Work task — Where the line with "apply Z.lxor_0_r." appears below, start writing out lines exactly, and finish with the line with "intros Hk Hx.", which is included; write out nothing else.

Top of Raw data

(* ===== verification/WsSpec.v ===== *)
(** * Abstract WebSocket stream decoder

    The specification the frame buffer is verified against: a decoder that
    reads a connection octet by octet, keeps the payload as the list of octets
    decoded so far and appends every finished frame.  It has no preallocated
    buffers, no positions and no callbacks.  The refinement theorem of
    [WsRefine] shows that [FrameBuffer::consume] computes exactly this, however
    the connection is cut into reads. *)

From S2P Require Import Prelude Endian WsParser WsFrame.

Inductive dstate :=
  | D_start
  | D_head (flags : Z)
  | D_len (flags remaining acc : Z)
  | D_mask (flags len remaining : Z)
  | D_body (flags len : Z) (done : list Z).

(** [d_key] is the key payload octets are XORed with; a masked frame replaces
    it, an unmasked frame leaves it as it is. *)
Record decoder := mk_decoder {
  d_state : dstate;
  d_key : list Z;
  d_frames : list Frame;
}.

Definition decoder_init : decoder := mk_decoder D_start [0; 0; 0; 0] [].

(** XOR with a repeating key, from position [i] of the payload. *)
Fixpoint unmask (key : list Z) (i : Z) (src : list Z) : list Z :=
  match src with
  | [] => []
  | c :: src => (c ^^ default 0 (key !! Z.to_nat (i mod 4))) :: unmask key (i + 1) src
  end.

(** The frame delivered for a payload; a close payload of two octets or more
    starts with a big-endian status. *)
Definition spec_frame (opcode : Z) (payload : list Z) : Frame :=
  let binary := opcode =? WS_OP_BINARY in
  let '(code, reason) :=
    match payload with
    | b0 :: b1 :: reason =>
        if opcode =? WS_OP_CLOSE then (b0 * 256 + b1, reason) else (1000, [])
    | _ => (1000, [])
    end in
  mk_frame opcode (zlen payload) (if binary then [] else payload)
    (if binary then payload else []) code reason.

Definition finish_frame (flags : Z) (payload : list Z) (d : decoder) : decoder :=
  mk_decoder D_start (d_key d) (d_frames d ++ [spec_frame (flags & WS_OP_MASK) payload]).

Section Decode.
Context (max_size : Z).

(** A complete header announces [len] payload octets. *)
Definition spec_header (flags len : Z) (d : decoder) : option decoder :=
  if max_size <? len then None
  else if len =? 0 then Some (finish_frame flags [] d)
  else Some (mk_decoder (D_body flags len []) (d_key d) (d_frames d)).

Definition spec_after_length (flags len : Z) (d : decoder) : option decoder :=
  if truthy (flags & WS_HAS_MASK) then
    Some (mk_decoder (D_mask flags len 4) (d_key d) (d_frames d))
  else spec_header flags len d.

(** One octet; [None] is the exception of an over-long announced payload. *)
Definition decode1 (d : decoder) (c : Z) : option decoder :=
  match d_state d with
  | D_start =>
      let flags := if truthy (c & 0x80) then (c & WS_OP_MASK) ||| WS_FIN else c & WS_OP_MASK in
      Some (mk_decoder (D_head flags) (d_key d) (d_frames d))
  | D_head flags =>
      let len := c & 0x7F in
      let flags := if truthy (c & 0x80) then flags ||| WS_HAS_MASK else flags in
      if 126 <=? len then
        Some (mk_decoder (D_len flags (if len =? 127 then 8 else 2) 0) (d_key d) (d_frames d))
      else spec_after_length flags len d
  | D_len flags k acc =>
      let acc := acc * 256 + c in
      if k =? 1 then spec_after_length flags acc d
      else Some (mk_decoder (D_len flags (k - 1) acc) (d_key d) (d_frames d))
  | D_mask flags len k =>
      let key := <[Z.to_nat (4 - k) := c]> (d_key d) in
      let d := mk_decoder (D_mask flags len (k - 1)) key (d_frames d) in
      if k =? 1 then spec_header flags len d else Some d
  | D_body flags len done =>
      let done := done ++ unmask (d_key d) (zlen done) [c] in
      if zlen done =? len then Some (finish_frame flags done d)
      else Some (mk_decoder (D_body flags len done) (d_key d) (d_frames d))
  end.

Fixpoint decode (d : decoder) (input : list Z) : option decoder :=
  match input with
  | [] => Some d
  | c :: input => match decode1 d c with Some d => decode d input | None => None end
  end.

End Decode.

(** ** Lemmas *)

Lemma decode_cons max_size d c input :
  decode max_size d (c :: input) =
  match decode1 max_size d c with Some d => decode max_size d input | None => None end.
Proof. done. Qed.

Lemma decode_app max_size d xs ys :
  decode max_size d (xs ++ ys) =
  match decode max_size d xs with Some d => decode max_size d ys | None => None end.
Proof.
  revert d. induction xs as [|c xs IH]; intros d; simpl; [done|].
  by destruct (decode1 max_size d c).
Qed.

Lemma unmask_app key i xs ys :
  unmask key i (xs ++ ys) = unmask key i xs ++ unmask key (i + zlen xs) ys.
Proof.
  revert i. induction xs as [|x xs IH]; intros i; simpl.
  - by rewrite zlen_nil, Z.add_0_r.
  - rewrite IH, zlen_cons. do 3 f_equal. lia.
Qed.

Lemma length_unmask key i xs : length (unmask key i xs) = length xs.
Proof. revert i. induction xs; intros; simpl; auto. Qed.

Lemma zlen_unmask key i xs : zlen (unmask key i xs) = zlen xs.
Proof. unfold zlen. by rewrite length_unmask. Qed.

Lemma unmask_mod4 key i xs : unmask key (i mod 4) xs = unmask key i xs.
Proof.
  assert (forall j, i mod 4 = j mod 4 -> unmask key i xs = unmask key j xs) as H.
  { revert i. induction xs as [|x xs IH]; intros i j Hj; simpl; [done|].
    rewrite Hj. f_equal. apply IH.
    rewrite Z.add_mod, Hj, <- Z.add_mod; lia. }
  symmetry. apply H. by rewrite Z.mod_mod by lia.
Qed.

Lemma mask_octets_unmask mask off i xs :
  mask_octets mask off i xs = unmask mask (i + off) xs.
Proof.
  revert i. induction xs as [|x xs IH]; intros i; simpl; [done|].
  rewrite IH. do 2 f_equal. lia.
Qed.

Lemma unmask_zero i xs : unmask [0; 0; 0; 0] i xs = xs.
Proof.
  revert i. induction xs as [|x xs IH]; intros i; simpl; [done|]. rewrite IH.
  pose proof (Z.mod_pos_bound i 4). f_equal.
  assert (default 0 ([0; 0; 0; 0] !! Z.to_nat (i mod 4)) = 0) as ->.
  { destruct (Z.to_nat (i mod 4)) as [|[|[|[|n]]]]; done. }
  apply Z.lxor_0_r.
Qed.

Lemma unmask_involutive key i xs : unmask key i (unmask key i xs) = xs.
Proof.
  revert i. induction xs as [|x xs IH]; intros i; simpl; [done|].
  by rewrite IH, lxor_cancel_r.
Qed.

Lemma key_byte key i : bytes_ok key -> byte_ok (default 0 (key !! i)).
Proof.
  intros H. destruct (key !! i) as [b|] eqn:E; simpl; [|unfold byte_ok; lia].
  by eapply (Forall_lookup_1 _ _ _ _ H).
Qed.

Lemma unmask_ok key i xs : bytes_ok key -> bytes_ok xs -> bytes_ok (unmask key i xs).
Proof.
  intros Hk Hx. revert i. induction Hx as [|x xs Hb Hx IH]; intros i; simpl; constructor.
  - apply lxor_byte; [done|]. by apply key_byte.
  - apply IH.
Qed.

#[export] Hint Resolve unmask_ok : sylar.
#[export] Hint Rewrite zlen_unmask : sylar.

(** Frames already delivered do not influence decoding. *)
Definition with_prefix (pre : list Frame) (d : decoder) : decoder :=
  mk_decoder (d_state d) (d_key d) (pre ++ d_frames d).

Lemma decode1_prefix max_size pre d c :
  decode1 max_size (with_prefix pre d) c = with_prefix pre <$> decode1 max_size d c.
Proof.
  destruct d as [st key fs]. destruct st; unfold decode1; cbn [d_state with_prefix d_key d_frames];
    unfold spec_after_length, spec_header, finish_frame; cbn [d_state d_key d_frames];
    repeat (case_bool; try done); unfold with_prefix; cbn;
    rewrite ?app_assoc; done.
Qed.

Lemma decode_prefix max_size pre d input :
  decode max_size (with_prefix pre d) input = with_prefix pre <$> decode max_size d input.
Proof.
  revert d. induction input as [|c input IH]; intros d; [done|].
  rewrite !decode_cons, decode1_prefix.
  destruct (decode1 max_size d c) as [d'|]; cbn [fmap option_fmap option_map]; [apply IH|done].
Qed.
Lemma end_cb_ok p flags payload frames :
  bytes_ok payload ->
  FrameBuffer_on_frame_end p (body_ctx flags (zlen payload) payload, frames) =
  cb_ret 0 p (body_ctx flags (zlen payload) payload,
              frames ++ [spec_frame (flags & WS_OP_MASK) payload]).
Proof.
  intros Hok. unfold FrameBuffer_on_frame_end.
  rewrite frame_of_body_ctx by done.
  assert (c_payload_received (body_ctx flags (zlen payload) payload) = zlen payload /\
          c_payload_length (body_ctx flags (zlen payload) payload) = zlen payload) as [-> ->].
  { unfold body_ctx. by destruct (_ =? _). }
  by rewrite Z.eqb_refl.
Qed.

Lemma header_cb p c frames :
  FrameBuffer_on_frame_header max_size p (c, frames) =
  if max_size <? p_length p
  then cb_throw p (mk_context (p_flags p & WS_OP_MASK) (p_length p) [] [] 0, frames)
  else cb_ret 0 p (body_ctx (p_flags p) (p_length p) [], frames).
Proof.
  unfold FrameBuffer_on_frame_header, body_ctx, websocket_parser_get_opcode.
  simpl. zlen_simpl. rewrite Z.sub_0_r.
  destruct (max_size <? p_length p); [done|]. by destruct (_ =? _).
Qed.

(** ** Completing a header *)

Lemma after_header_good pos p c d k rest n :
  p_mask p = d_key d -> length (d_key d) = 4%nat -> bytes_ok (d_key d) ->
  p_mask_offset p = 0 -> 0 <= p_length p ->
  (forall p' c' d', rel p' c' d' ->
     good (decode max_size d' rest) n (k p' (c', d_frames d'))) ->
  good (match spec_header max_size (p_flags p) (p_length p) d with
        | Some d' => decode max_size d' rest
        | None => None
        end) n (after_header settings pos p (c, d_frames d) k).
Proof.
  intros Hm Hl Hb Ho Hlen Hk. unfold after_header, NOTIFY_CB, settings, spec_header; simpl.
  destruct (truthy (p_length p)) eqn:Et; rewrite header_cb; simpl.
  - apply truthy_spec in Et. destruct (max_size <? p_length p) eqn:Em; [by simpl; eauto|].
    bool_to_prop. assert ((p_length p =? 0) = false) as -> by (by apply Z.eqb_neq).
    apply (Hk _ _ (mk_decoder (D_body (p_flags p) (p_length p) []) (d_key d) (d_frames d))).
    repeat split; simpl; try done; zlen_simpl; try lia.
    constructor.
  - apply truthy_false in Et. rewrite Et.
    assert ((max_size <? 0) = false) as -> by (apply Z.ltb_ge; lia).
    rewrite Z.eqb_refl. change 0 with (zlen (@nil Z)).
    rewrite end_cb_ok by constructor. simpl.
    apply (Hk _ _ (finish_frame (p_flags p) [] d)). repeat split; done.
Qed.

Lemma after_length_good pos p c d k rest n :
  p_mask p = d_key d -> length (d_key d) = 4%nat -> bytes_ok (d_key d) ->
  p_mask_offset p = 0 -> 0 <= p_length p ->
  (forall p' c' d', rel p' c' d' ->
     good (decode max_size d' rest) n (k p' (c', d_frames d'))) ->
  good (match spec_after_length max_size (p_flags p) (p_length p) d with
        | Some d' => decode max_size d' rest
        | None => None
        end) n (after_length settings pos p (c, d_frames d) k).
Proof.
  intros Hm Hl Hb Ho Hlen Hk. unfold after_length, spec_after_length.
  unfold websocket_parser_has_mask.
  destruct (truthy (p_flags p & WS_HAS_MASK)).
  - apply (Hk _ _ (mk_decoder (D_mask (p_flags p) (p_length p) 4) (d_key d) (d_frames d))).
    repeat split; simpl; try done; lia.
  - by apply after_header_good.
Qed.
Lemma consume_implements_decoder_witness :
  exists fb, feed 1000 FrameBuffer_init ex_reads = consumed 9 fb /\ zlen (m_buffered_frames fb) = 2.
Proof.
  pose proof (consume_implements_decoder 1000 ltac:(lia) ex_reads ltac:(decide_now)) as (fb & Hf & Hfr).
  exists fb. split; [exact Hf|]. rewrite Hfr. reflexivity.
Defined.

Lemma chunking_invariance_witness :
  frames_of (feed 1000 FrameBuffer_init ex_reads) =
  frames_of (feed 1000 FrameBuffer_init [concat ex_reads]).
Proof.
  apply (chunking_invariance 1000); [lia| |reflexivity].
  decide_now.
Defined.

Lemma make_roundtrip_witness :
  exists fb, feed 1000 FrameBuffer_init ex_reads = consumed 9 fb /\
             m_buffered_frames fb = [spec_frame 1 [72; 105]; spec_frame 2 [1; 2; 255]].
Proof.
  apply (make_roundtrip 1000 ltac:(lia) [ex_text; ex_bin]); [|reflexivity].
  decide_now.
Defined.

Lemma close_roundtrip_witness :
  exists fb f, feed 1000 FrameBuffer_init [[136; 5]; [3; 233; 98; 121; 101]] = consumed 7 fb /\
    m_buffered_frames fb = [f] /\ getType f = WS_OP_CLOSE /\
    getCloseCode f = 1001 /\ getCloseReason f = [98; 121; 101].
Proof.
  apply (close_roundtrip 1000 ltac:(lia) 1001 [98; 121; 101]); [lia| |vm_compute; done|reflexivity].
  decide_now.
Defined.

Lemma make_masked_delivers_xored_witness :
  exists fb, feed 1000 FrameBuffer_init [make ex_text (Some 0x01020304)] = consumed 8 fb /\
    m_buffered_frames fb = [spec_frame 1 [73; 107]].
Proof.
  apply (make_masked_delivers_xored 1000 ltac:(lia) ex_text 0x01020304); [|reflexivity].
  decide_now.
Defined.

Bottom of Raw data

The answer —
  apply Z.lxor_0_r.
Qed.

Lemma unmask_involutive key i xs : unmask key i (unmask key i xs) = xs.
Proof.
  revert i. induction xs as [|x xs IH]; intros i; simpl; [done|].
  by rewrite IH, lxor_cancel_r.
Qed.

Lemma key_byte key i : bytes_ok key -> byte_ok (default 0 (key !! i)).
Proof.
  intros H. destruct (key !! i) as [b|] eqn:E; simpl; [|unfold byte_ok; lia].
  by eapply (Forall_lookup_1 _ _ _ _ H).
Qed.

Lemma unmask_ok key i xs : bytes_ok key -> bytes_ok xs -> bytes_ok (unmask key i xs).
Proof.
  intros Hk Hx. revert i. induction Hx as [|x xs Hb Hx IH]; intros i; simpl; constructor.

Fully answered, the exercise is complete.